A circular import occurs when module A imports module B, and module B imports module A. Python handles this better than you might expect — it does not immediately crash — but it can produce confusing ImportError or AttributeError when a module tries to use something from the other module that has not been defined yet:

# a.py
from b import helper_b
def helper_a():
    return "from A"

# b.py
from a import helper_a    # ImportError — helper_a not defined yet
def helper_b():
    return helper_a()

The fix is usually structural. Move the shared code into a third module that both can import.
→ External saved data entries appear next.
Lemma flights_join_step g i t t' s' q : flightsOk g → threads g !! i = Some t →
  flying t = None → flying t' = None → awaits t' = Some (qkey q) →
  flights s' = (doChan (flights (sh g)) (qkey q) i).2 → chans s' = chans (sh g) →
  flightsOk (Config s' (<[i := t']> (threads g) ++
    (if (doChan (flights (sh g)) (qkey q) i).1 then [FlightCall q] else []))).
Proof.
  intros [Hk He Ho Ha] Hi Hf Hf' Hw Hfl Hch. rewrite doChan_starts.
  set (new := if bool_decide _ then _ else _).
  assert (∀ k, is_Some (waiters (flights s') k) ↔ k = qkey q ∨ is_Some (waiters (flights (sh g)) k)) as Hws.
  { intros k. rewrite Hfl, doChan_waiters. case_bool_decide; naive_solver. }
  assert (∀ u, u ∈ new → u = FlightCall q ∧ waiters (flights (sh g)) (qkey q) = None) as Hnew.
  { intros u. unfold new. case_bool_decide; set_solver. }
  assert (∀ j u k, (<[i := t']> (threads g) ++ new) !! j = Some u → flying u = Some k →
    (threads g !! j = Some u ∧ is_Some (waiters (flights (sh g)) k)) ∨
    (j = length (threads g) ∧ k = qkey q ∧ waiters (flights (sh g)) (qkey q) = None)) as Hback.
  { intros j u k Hj Hu. pose proof Hj as [[-> ->]|[[? ?]|[Hin Hn]]]%(pool_lookup _ _ _ _ _ _ _ Hi);
      [congruence | eauto |]. right. apply Hnew in Hin as [-> Hq]. simplify_eq/=.
    split_and!; try done. unfold new in Hj. rewrite bool_decide_true in Hj by done.
    apply lookup_lt_Some in Hj. apply lookup_ge_None in Hn. rewrite length_app, length_insert in Hj.
    simpl in Hj. lia. }
  split; simpl.
  - intros j u k Hj Hu. apply Hws. destruct (Hback j u k Hj Hu) as [[_ ?]|(_ & -> & _)]; auto.
  - intros k [->|Hk']%Hws.
    + destruct (waiters (flights (sh g)) (qkey q)) eqn:E.
      * destruct (He (qkey q)) as (j & u & Hj & Hu); [eauto|]. exists j, u. split; [|done].
        apply pool_stays; congruence.
      * exists (length (threads g)), (FlightCall q). split; [|done]. unfold new.
        rewrite bool_decide_true by done. by rewrite lookup_app_r, length_insert, Nat.sub_diag by (rewrite length_insert; lia).
    + destruct (He k Hk') as (j & u & Hj & Hu). exists j, u. split; [|done]. apply pool_stays; congruence.
  - intros j1 j2 u1 u2 k H1 H2 E1 E2.
    destruct (Hback _ _ _ H1 E1) as [[T1 S1]|(-> & -> & N1)], (Hback _ _ _ H2 E2) as [[T2 S2]|(-> & ? & N2)];
      subst; eauto; rewrite ?N1, ?N2 in *; by destruct S1 || destruct S2.
  - intros j u k Hj Hu. rewrite Hfl, doChan_waiters, Hch.
    apply (pool_lookup _ _ _ _ _ _ _ Hi) in Hj as [[-> ->]|[[? Hj]|[[-> _]%Hnew _]]]; [| |done].
    + assert (k = qkey q) as -> by congruence. rewrite bool_decide_true by done. left. eexists. split; [done|]. set_solver.
    + destruct (Ha _ _ _ Hj Hu) as [(ws & Hk' & Hin)|?]; [left|by right].
      case_bool_decide; subst; rewrite ?Hk'; eexists; split; try done; set_solver.
Qed.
Alternatively, defer the import to inside the function that needs it:

# b.py
def helper_b():
    from a import helper_a   # import happens at call time, not module load time
    return helper_a()

Deferred imports work but they are a code smell — they suggest your modules are too tightly coupled. If you find yourself needing circular imports, it is time to rethink your module boundaries. The usual solution is to extract the shared code into a third module that both can import, breaking the cycle. Good module design, like good function design, is about clear boundaries and single responsibilities.

Organising a Project

As a project grows, you need a consistent layout. The widely recommended src layout separates your source code from tests, configuration, and other files:

my-project/
├── src/
│   └── mypackage/
│       ├── __init__.py
│       ├── core.py
│       └── utils.py
├── tests/
│   ├── test_core.py
│   └── test_utils.py
├── pyproject.toml
└── README.md

The src/ directory prevents accidental imports of your package from the project root — you must install the package (even in editable mode with pip install -e .) before importing it. This catches import errors early and ensures your tests run against the same code that your users will install. The pyproject.toml file defines your project's metadata and dependencies — we will cover it in detail in the chapter on environments and packaging.

Python's module system is one of those things that seems trivially simple — and it is, until you need it not to be. Import a file, use its contents, move on. But that simplicity rests on a carefully designed set of rules about search paths, namespaces, and execution order. Understanding those rules means understanding why your imports work, why they sometimes do not, and how to organise a project so that they always will.